The trial will cast a spotlight on work-visa programs that companies use to bring overseas workers to the U.S., an activity President Donald Trump has denounced in his protectionist push.
Mumbai-based TCS contradicts any unlawful bias in its U.S. operations and says in court filings that the Caucasian American leading the lawsuit was removed from one of its projects and ultimately terminated over "performance concerns."
TCS said it can't comment specifically on the pending litigation, but believes it has a strong case and will prevail at trial.
"Our success is based on our ability to provide the best talent available, both in the U.S. and globally, based purely on the individual's specialized experience, skills and fit for each client's specific needs," a company spokesman said. "TCS also strictly adheres to all federal and state equal employment opportunity laws and regulations."
The panel is expected to be shown statistical grounds that the odds of race and national origin not being a cause in TCS's termination decisions that are less than one in a billion.
According to the complaint, since 2011, the company fired 12.6 percent of its non-South Asian workers in the U.S., compared with less than 1 percent of its South Asian employees.
A unit of the Tata Group, India's largest industrial conglomerate, TCS employs over 400,000 people worldwide, is valued at about $100 billion and posted revenue of $19 billion for the fiscal year that ended in March. Most of its revenue comes from the U.S. and its primary customers are in the financial services sector.
While TCS has won awards as a top employer in North America, the lawsuit paints a different picture.
The case was brought as a class action on behalf of about 1,000 non-South Asians - most of them U.S. citizens - who were fired by TCS while on "benched" status, meaning they were laid off by the company while they were amid job assignments.
The plaintiffs allege TCS has involved in a "systematic pattern and practice of discrimination" by favoring Indian ex-pats and visa-ready workers from India for the U.S. positions resulting in a workforce that is about 80 percent South Asian, far greater than the 12 percent representation of South Asians in the U.S. IT workforce, according to the complaint.
Daniel Kotchen, the lead attorney for the plaintiffs, said the aim of the litigation is to stop outsourcing firms from violating U.S. anti-discrimination laws.

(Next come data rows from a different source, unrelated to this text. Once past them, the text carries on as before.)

Lemma setting_ref w i k s instr ref dep : settingUp w -> w !! i = Some s -> Instructions s !! k = Some instr ->
  stageOf ref = Some dep -> ref ∈ referred (Data instr) -> ref <> "" ->
  let instr' := mkInstruction (Data instr) (Env instr) (<[ref := dep]> (DependenciesByStageRef instr)) in
  let w' := <[i := set_instructions s (<[k := instr']> (Instructions s))]> w in
  settingUp w' /\ grows w w' /\ recorded w' i k ref.
Proof using Type.
  intros [Hl Hx Hn Hd Hs] Hi Hk Hr Hin Hne. pose proof (lookup_lt_Some _ _ _ Hi) as Hlt. pose proof (lookup_lt_Some _ _ _ Hk) as Hlk.
  cbv zeta. set (instr' := mkInstruction _ _ _). set (s' := set_instructions s _). split; [split|split].
  - by rewrite length_insert.
  - intros j t [(-> & <- & _)|[_ Ht]]%list_lookup_insert_Some; [by apply (Hx j s)|by eapply Hx].
  - rewrite list_fmap_insert, Hn. apply list_insert_id. rewrite <-Hn, list_lookup_fmap. by rewrite Hi.
  - intros j t s0 [(-> & <- & _)|[_ Ht]]%list_lookup_insert_Some H0; [|by eapply Hd]. simpl.
    rewrite list_fmap_insert, <-(Hd j s s0 Hi H0). apply list_insert_id. by rewrite list_lookup_fmap, Hk.
  - intros j t instr0 r d [(-> & <- & _)|[_ Ht]]%list_lookup_insert_Some Hin0; [|by eapply Hs]. simpl in Hin0.
    apply list_elem_of_lookup in Hin0 as [l [(-> & <- & _)|[_ H0]]%list_lookup_insert_Some]; [|eapply Hs; [done|by eapply list_elem_of_lookup_2]].
    simpl. intros [[<- <-]|[_ H0]]%lookup_insert_Some; [done|]. eapply Hs; [exact Hi|by eapply list_elem_of_lookup_2|done].
  - intros j l r (t & instr0 & Ht & Hl0 & Hr0). destruct (decide (i = j)) as [<-|Hij].
    + rewrite Hi in Ht. injection Ht as <-. destruct (decide (k = l)) as [<-|Hkl].
      * rewrite Hk in Hl0. injection Hl0 as <-. exists s', instr'. split; [by apply list_lookup_insert_eq|]. split; [by apply list_lookup_insert_eq|]. simpl.
        destruct (decide (ref = r)) as [<-|Hrr]; [rewrite lookup_insert_eq; by eexists|by rewrite lookup_insert_ne].
      * exists s', instr0. rewrite list_lookup_insert_eq by done. split; [done|]. split; [|done]. simpl. by rewrite list_lookup_insert_ne.
    + exists t, instr0. by rewrite list_lookup_insert_ne.
  - exists s', instr'. split; [by apply list_lookup_insert_eq|]. split; [by apply list_lookup_insert_eq|]. simpl. rewrite lookup_insert_eq. by eexists.
Qed.

(** The instruction at a place is there and refers to this. *)
Definition refersAt (w : list DockerfileStage) (i k : nat) (ref : string) : Prop :=
  exists s instr, w !! i = Some s /\ Instructions s !! k = Some instr /\ ref ∈ referred (Data instr).

Lemma refersAt_up w w' i k ref : settingUp w -> settingUp w' -> refersAt w i k ref -> refersAt w' i k ref.
Proof using Type.
  intros [Hl _ _ Hd _] [Hl' _ _ Hd' _] (s & instr & Hi & Hk & Hr).
  destruct (lookup_lt_is_Some_2 w' i) as [s' Hi']; [rewrite Hl', <-Hl; by eapply lookup_lt_Some|].
  destruct (lookup_lt_is_Some_2 st i) as [s0 H0]; [rewrite <-Hl; by eapply lookup_lt_Some|].
  assert ((Data <$> Instructions s') !! k = Some (Data instr)) as E.
  { by rewrite (Hd' i s' s0 Hi' H0), <-(Hd i s s0 Hi H0), list_lookup_fmap, Hk. }
  rewrite list_lookup_fmap in E. destruct (Instructions s' !! k) as [instr'|] eqn:Ek; [|done]. injection E as E.
  exists s', instr'. by rewrite E.
Qed.

Lemma resolveRef_records i k ref err w : settingUp w -> refersAt w i k ref -> (ref <> "" -> is_Some (stageOf ref)) ->
  wp (resolveRef names i k ref err) w (fun _ w' => settingUp w' /\ grows w w' /\ (ref <> "" -> recorded w' i k ref)).
Proof using Type.
  intros Hw Hat Href. unfold resolveRef. case_bool_decide as He; [by apply wp_ret|]. destruct (Href He) as [dep Hdep].
  assert (findStageByRef ref w names = Some dep) as E by (unfold findStageByRef in *; by rewrite (up_length w Hw)).
  unfold wp at 1. rewrite E. change (wp (AppendDependencyStage i dep;; SetDependencyByStageRef i k ref dep) w
    (fun _ w' => settingUp w' /\ grows w w' /\ (ref <> "" -> recorded w' i k ref))).
  apply wp_bind. eapply wp_mono with (Q := fun _ w1 => settingUp w1 /\ grows w w1).
  { destruct Hat as (s & instr & Hi & _). unfold AppendDependencyStage, wp. rewrite Hi. destruct (existsb _ _); [by split|]. by apply setting_deps. }
  intros _ w1 [Hw1 Hg]. destruct (refersAt_up w w1 i k ref Hw Hw1 Hat) as (s & instr & Hi & Hk & Hr).
  unfold SetDependencyByStageRef, wp. rewrite Hi, Hk. destruct (DependenciesByStageRef instr !! ref) as [d|] eqn:Ed.
  - destruct (up_sound w1 Hw1 i s instr ref d Hi) as (Ed' & _ & _); [by eapply list_elem_of_lookup_2|done|]. rewrite Hdep in Ed'. injection Ed' as <-.
    rewrite Z.eqb_refl. simpl. split; [done|]. split; [done|]. intros _. exists s, instr. by rewrite Ed.
  - destruct (setting_ref w1 i k s instr ref dep Hw1 Hi Hk Hdep Hr He) as (H1 & H2 & H3). split; [done|]. split; [by etrans|done].
Qed.

(** All references of all instructions lead to stages. *)
Hypothesis Hall : forall s instr ref, s ∈ st -> instr ∈ Instructions s -> ref ∈ referred (Data instr) -> ref <> "" -> is_Some (stageOf ref).

Lemma setupInstruction_records i k instr w s0 : settingUp w -> st !! i = Some s0 -> Data <$> Instructions s0 !! k = Some (Data instr) ->
  wp (setupInstruction names i k instr) w (fun _ w' => settingUp w' /\ grows w w' /\
    forall ref, ref ∈ referred (Data instr) -> ref <> "" -> recorded w' i k ref).
Proof using Hall.
  intros Hw H0 Hk0. assert (forall w ref, settingUp w -> ref ∈ referred (Data instr) -> refersAt w i k ref) as Hat.
  { intros w1 ref Hw1 Hr. destruct (lookup_lt_is_Some_2 w1 i) as [s Hs]; [rewrite (up_length w1 Hw1); by eapply lookup_lt_Some|].
    pose proof (up_data w1 Hw1 i s s0 Hs H0) as E. apply (f_equal (fun l => l !! k)) in E. rewrite !list_lookup_fmap, Hk0 in E.
    destruct (Instructions s !! k) as [instr'|] eqn:Ek; [|done]. injection E as E. exists s, instr'. by rewrite E. }
  assert (forall ref, ref ∈ referred (Data instr) -> ref <> "" -> is_Some (stageOf ref)) as Hst.
  { intros ref Hr. destruct (Instructions s0 !! k) as [instr0|] eqn:E0; [|done]. injection Hk0 as E.
    rewrite <-E in Hr. apply (Hall s0 instr0 ref); [by eapply list_elem_of_lookup_2|by eapply list_elem_of_lookup_2|done]. }
  unfold setupInstruction. destruct (Data instr) eqn:Ed; simpl in *;
    try (apply wp_ret; split; [done|]; split; [done|]; by intros ref ?%not_elem_of_nil).
  - eapply wp_mono; [apply resolveRef_records; [done|apply Hat; [done|left]|apply Hst; left]|].
    intros _ w' (H1 & H2 & H3). split; [done|]. split; [done|]. by intros ref ->%list_elem_of_singleton.
  - apply (wp_for_each (fun dn w' => settingUp w' /\ grows w w' /\ forall ref, ref ∈ dn -> ref <> "" -> recorded w' i k ref));
      [|split; [done|]; split; [done|]; by intros ref ?%not_elem_of_nil].
    intros dn ref w1 Hin (Hw1 & Hg & Hd). eapply wp_mono; [apply resolveRef_records; [done|by apply Hat|by apply Hst]|].
    intros _ w2 (H1 & H2 & H3). split; [done|]. split; [by etrans|]. intros r [Hr| ->%list_elem_of_singleton]%elem_of_app; [|done].
    intros Hne. by apply H2, Hd.
Qed.

Lemma setupStage_records i s0 w : settingUp w -> st !! i = Some s0 ->
  wp (setupStage names i) w (fun _ w' => settingUp w' /\ grows w w' /\
    forall k instr ref, Instructions s0 !! k = Some instr -> ref ∈ referred (Data instr) -> ref <> "" -> recorded w' i k ref).
Proof using Hall.
  intros Hw H0. destruct (lookup_lt_is_Some_2 w i) as [s Hs]; [rewrite (up_length w Hw); by eapply lookup_lt_Some|].
  unfold setupStage. apply wp_bind. unfold wp at 1, getStage. rewrite Hs. apply wp_bind.
  eapply wp_mono with (Q := fun _ w1 => settingUp w1 /\ grows w w1).
  { destruct (names !! ToLower (BaseName s)) as [base|]; [|by apply wp_ret]. unfold setStage, wp. by apply setting_deps. }
  intros _ w1 [Hw1 Hg]. pose proof (up_data w Hw i s s0 Hs H0) as Ed.
  eapply wp_mono; [apply (wp_for_each (fun dn w' => settingUp w' /\ grows w w' /\
    forall k instr ref, (k, instr) ∈ dn -> ref ∈ referred (Data instr) -> ref <> "" -> recorded w' i k ref))|].
  - intros dn [k instr] w2 Hin (Hw2 & Hg2 & Hd). apply elem_of_lookup_imap_1 in Hin as (k' & x & [= <- <-] & Hk).
    eapply wp_mono; [apply (setupInstruction_records i k instr w2 s0 Hw2 H0)|].
    + apply (f_equal (fun l => l !! k)) in Ed. rewrite !list_lookup_fmap, Hk in Ed. done.
    + intros _ w3 (H1 & H2 & H3). split; [done|]. split; [by etrans|]. intros k' instr' ref [Hin|[= -> ->]%list_elem_of_singleton]%elem_of_app; [|by apply H3].
      intros Hr Hne. by eapply H2, Hd.
  - split; [done|]. split; [done|]. by intros k instr ref ?%not_elem_of_nil.
  - intros _ w' (H1 & H2 & H3). split; [done|]. split; [done|]. intros k instr ref Hk Hr Hne.
    apply (f_equal (fun l => l !! k)) in Ed. rewrite !list_lookup_fmap, Hk in Ed.
    destruct (Instructions s !! k) as [instr'|] eqn:Ek; [|done]. injection Ed as Ed.
    apply (H3 k instr' ref); [|by rewrite Ed|done]. by eapply elem_of_lookup_imap_2 with (f := pair).
Qed.

Lemma Setup_records : settingUp st ->
  wp SetupDockerfileStagesDependencies st (fun _ w' => settingUp w' /\
    forall i s k instr ref, st !! i = Some s -> Instructions s !! k = Some instr -> ref ∈ referred (Data instr) -> ref <> "" ->
      recorded w' i k ref).
Proof using Hall.
  intros Hst. unfold SetupDockerfileStagesDependencies. unfold wp.
  assert (wp (for_each (seq 0 (length st)) (setupStage names)) st (fun _ w' => settingUp w' /\
    forall i, i ∈ seq 0 (length st) -> forall s k instr ref, st !! i = Some s -> Instructions s !! k = Some instr ->
      ref ∈ referred (Data instr) -> ref <> "" -> recorded w' i k ref)) as H.
  { apply (wp_for_each (fun dn w' => settingUp w' /\ forall i, i ∈ dn -> forall s k instr ref, st !! i = Some s ->
      Instructions s !! k = Some instr -> ref ∈ referred (Data instr) -> ref <> "" -> recorded w' i k ref));
      [|split; [done|]; by intros i ?%not_elem_of_nil].
    intros dn i w Hin (Hw & Hd). apply elem_of_seq in Hin as [_ Hlt]. destruct (lookup_lt_is_Some_2 st i Hlt) as [s0 H0].
    eapply wp_mono; [by apply (setupStage_records i s0)|]. intros _ w' (H1 & H2 & H3). split; [done|].
    intros j [Hj| ->%list_elem_of_singleton]%elem_of_app s k instr ref Hs Hk Hr Hne; [by eapply H2, Hd|].
    rewrite H0 in Hs. injection Hs as <-. by eapply H3. }
  unfold wp in H. destruct (for_each _ _ st) as [[[]| |] w']; [|done..]. destruct H as [H1 H2]. split; [done|].
  intros i s k instr ref Hs. apply (H2 i); [|done]. apply elem_of_seq. apply lookup_lt_Some in Hs. lia.
Qed.
End setup.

Kotchen's firm is suing a half dozen other outsourcing firms over alleged discrimination, including Infosys and Wipro.
"The U.S. has the world's strongest economy," he said. "Foreign corporations that seek to profit from our economic strength have to respect the law of our land."
Kotchen said he could not estimate damages the jury may award if it finds that TCS violated U.S. civil rights law. He is also seeking a court order requiring the company to adopt non-discriminatory practices.